1 Na atualidade, o termo filologia ocorre sobretudo como designação do «estudo crítico que tem por objetivo o estabelecimento de textos, por comparação entre edições ou variantes, com recurso a outras disciplinas e técnicas especializadas» (Dicionário da Língua Portuguesa da Academia das Ciências de Lisboa). Subsiste ainda outra definição: «estudo científico de uma ou mais línguas, com base na análise crítica de textos escritos» (ibidem), muito embora, nesta ótica, a fronteira com a linguística acabe por se esbater.
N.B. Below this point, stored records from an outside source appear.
Definition ErrInvalidSig := New "invalid transaction v, r, s values".
Definition ErrTxTypeNotSupported := New "transaction type not supported".
Definition ErrInvalidChainId := New "invalid chain id for signer".

(** [ChainID]; nil for the first two. *)
Definition signer_ChainID (s : Signer) : option Z :=
  match s with
  | FrontierSigner | HomesteadSigner => None
  | EIP155Signer c | eip2930Signer c | londonSigner c => Some c
  end.

(** [Equal]. *)
Definition Signer_Equal (s s2 : Signer) : bool :=
  match s, s2 with
  | FrontierSigner, FrontierSigner | HomesteadSigner, HomesteadSigner => true
  | EIP155Signer c, EIP155Signer d | eip2930Signer c, eip2930Signer d | londonSigner c, londonSigner d => c =? d
  | _, _ => false
  end.

(** [LatestSignerForChainID]. *)
Definition LatestSignerForChainID (chainID : option Z) : Signer :=
  match chainID with None => HomesteadSigner | Some c => londonSigner c end.

(** What [Hash] hashes: the type byte, if any, and the fields. *)
Definition plain_fields (t : Transaction) : list (option item) :=
  [uint_field (tx_Nonce t); big_field (tx_GasPrice t); uint_field (tx_Gas t); to_field (tx_To t);
   big_field (tx_Value t); data_field (tx_Data t)].
Definition protected_fields (chainId : Z) (t : Transaction) : list (option item) :=
  plain_fields t ++ [big_field chainId; uint_field 0; uint_field 0].
Definition access_fields (chainId : Z) (t : Transaction) : list (option item) :=
  big_field chainId :: plain_fields t ++ [list_field (tx_AccessList t)].
Definition dynamic_fields (chainId : Z) (t : Transaction) : list (option item) :=
  [big_field chainId; uint_field (tx_Nonce t); big_field (tx_GasTipCap t); big_field (tx_GasFeeCap t);
   uint_field (tx_Gas t); to_field (tx_To t); big_field (tx_Value t); data_field (tx_Data t);
   list_field (tx_AccessList t)].

Definition eip2930_preimage (chainId : Z) (t : Transaction) : option bytes :=
  match t with
  | Legacy _ => Some (rlp_fields (protected_fields chainId t))
  | WithAccessList _ => Some (z2b (tx_Type t) :: rlp_fields (access_fields chainId t))
  | DynamicFee _ => None
  end.
Definition sign_preimage (s : Signer) (t : Transaction) : option bytes :=
  match s with
  | FrontierSigner | HomesteadSigner => Some (rlp_fields (plain_fields t))
  | EIP155Signer c => Some (rlp_fields (protected_fields c t))
  | eip2930Signer c => eip2930_preimage c t
  | londonSigner c =>
      match t with
      | DynamicFee _ => Some (z2b (tx_Type t) :: rlp_fields (dynamic_fields c t))
      | _ => eip2930_preimage c t
      end
  end.

(** [decodeSignature]: 65 bytes, or a panic. *)
Definition decodeSignature (sig : bytes) : result (Z * Z * Z) :=
  match sig !! 64%nat with
  | Some v =>
      if (length sig =? 65)%nat
      then Ok (of_be (take 32 sig), of_be (take 32 (drop 32 sig)), (b2z v + 27) mod 256)
      else Panic "wrong size for signature"
  | None => Panic "wrong size for signature"
  end.

(** [SignatureValues]: R, S, V. *)
Definition raw_V (sig : bytes) : Z := match sig !! 64%nat with Some v => b2z v | None => 0 end.
Definition eip155_values (chainId : Z) (sig : bytes) : result (Z * Z * Z) :=
  '(R, Sv, V) ← decodeSignature sig;
  Ok (R, Sv, if chainId =? 0 then V else (raw_V sig + 35) mod 256 + 2 * chainId).
Definition typed_values (txChainID chainId : Z) (sig : bytes) : result (Z * Z * Z) :=
  if negb (txChainID =? 0) && negb (txChainID =? chainId) then Err ErrInvalidChainId
  else '(R, Sv, _) ← decodeSignature sig; Ok (R, Sv, raw_V sig).
Definition SignatureValues (s : Signer) (t : Transaction) (sig : bytes) : result (Z * Z * Z) :=
  match s, t with
  | (FrontierSigner | HomesteadSigner), Legacy _ => decodeSignature sig
  | (EIP155Signer c | eip2930Signer c | londonSigner c), Legacy _ => eip155_values c sig
  | (eip2930Signer c | londonSigner c), WithAccessList x => typed_values (alt_ChainID x) c sig
  | londonSigner c, DynamicFee x => typed_values (dt_ChainID x) c sig
  | _, _ => Err ErrTxTypeNotSupported
  end.

(** [WithSignature]. *)
Definition WithSignature (s : Signer) (t : Transaction) (sig : bytes) : result Transaction :=
  '(R, Sv, V) ← SignatureValues s t sig;
  Ok (setSignatureValues (default 0 (signer_ChainID s)) V R Sv t).

(** crypto.ValidateSignatureValues *)
Definition secp256k1N : Z := 0xfffffffffffffffffffffffffffffffebaaedce6af48a03bbfd25e8cd0364141.
Definition secp256k1halfN : Z := secp256k1N / 2.
Definition ValidateSignatureValues (v r s : Z) (homestead : bool) : bool :=
  if (r <? 1) || (s <? 1) then false
  else if homestead && (secp256k1halfN <? s) then false
  else (r <? secp256k1N) && (s <? secp256k1N) && ((v =? 0) || (v =? 1)).

Section Signing.
Context `{Crypto}.

(** [tx.Hash], without its cache. *)
Definition tx_Hash (t : Transaction) : Hash :=
  if tx_Type t =? LegacyTxType then keccak256 (rlp_fields (tx_fields t))
  else keccak256 (z2b (tx_Type t) :: rlp_fields (tx_fields t)).

(** [Signer.Hash]; the zero hash for a type the signer does not know. *)
Definition Signer_Hash (s : Signer) (t : Transaction) : Hash :=
  match sign_preimage s t with Some b => keccak256 b | None => 0 end.

(** [recoverPlain]. *)
Definition recoverPlain (sighash : Hash) (R S Vb : Z) (homestead : bool) : result Address :=
  if 8 <? BitLen Vb then Err ErrInvalidSig
  else
    let V := sub64 (big_Uint64 Vb) 27 mod 256 in
    if negb (ValidateSignatureValues V R S homestead) then Err ErrInvalidSig
    else
      let sig := LeftPadBytes (big_Bytes R) 32 ++ LeftPadBytes (big_Bytes S) 32 ++ [z2b V] in
      pub ← Ecrecover (hash_bytes sighash) sig;
      match pub with
      | b :: _ => if b2z b =? 4 then Ok (pubkeyToAddress pub) else Err (New "invalid public key")
      | [] => Err (New "invalid public key")
      end.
Mesmo assim, a filologia continua a ter um campo próprio que tem como tarefa privilegiada a edição de texto, no passado mais virada para textos antigos e medievais e hoje alargada ao legado de escritores contemporâneos. Como área de estudos, a palavra pode escrever-se ou não com maiúscula inicial: Filologia ou filologia (cf. 1 g) da Base XIX do Acordo Ortográfico da Língua Portuguesa de 1990).
2 De acordo com o Glossário de Crítica Textual (Faculdade de Ciências Sociais e Humanas da Universidade Nova de Lisboa), a crítica genética é a «crítica textual aplicada a conjuntos complexos de manuscritos autógrafos (notas, esboços, versões transitórias, cópias a limpo e texto definitivo), com o objectivo de estudar e determinar o processo de génese do texto neles escrito e reescrito, dando-se especial atenção aos aspectos materiais que a documentam (marcas de manipulação autografa)».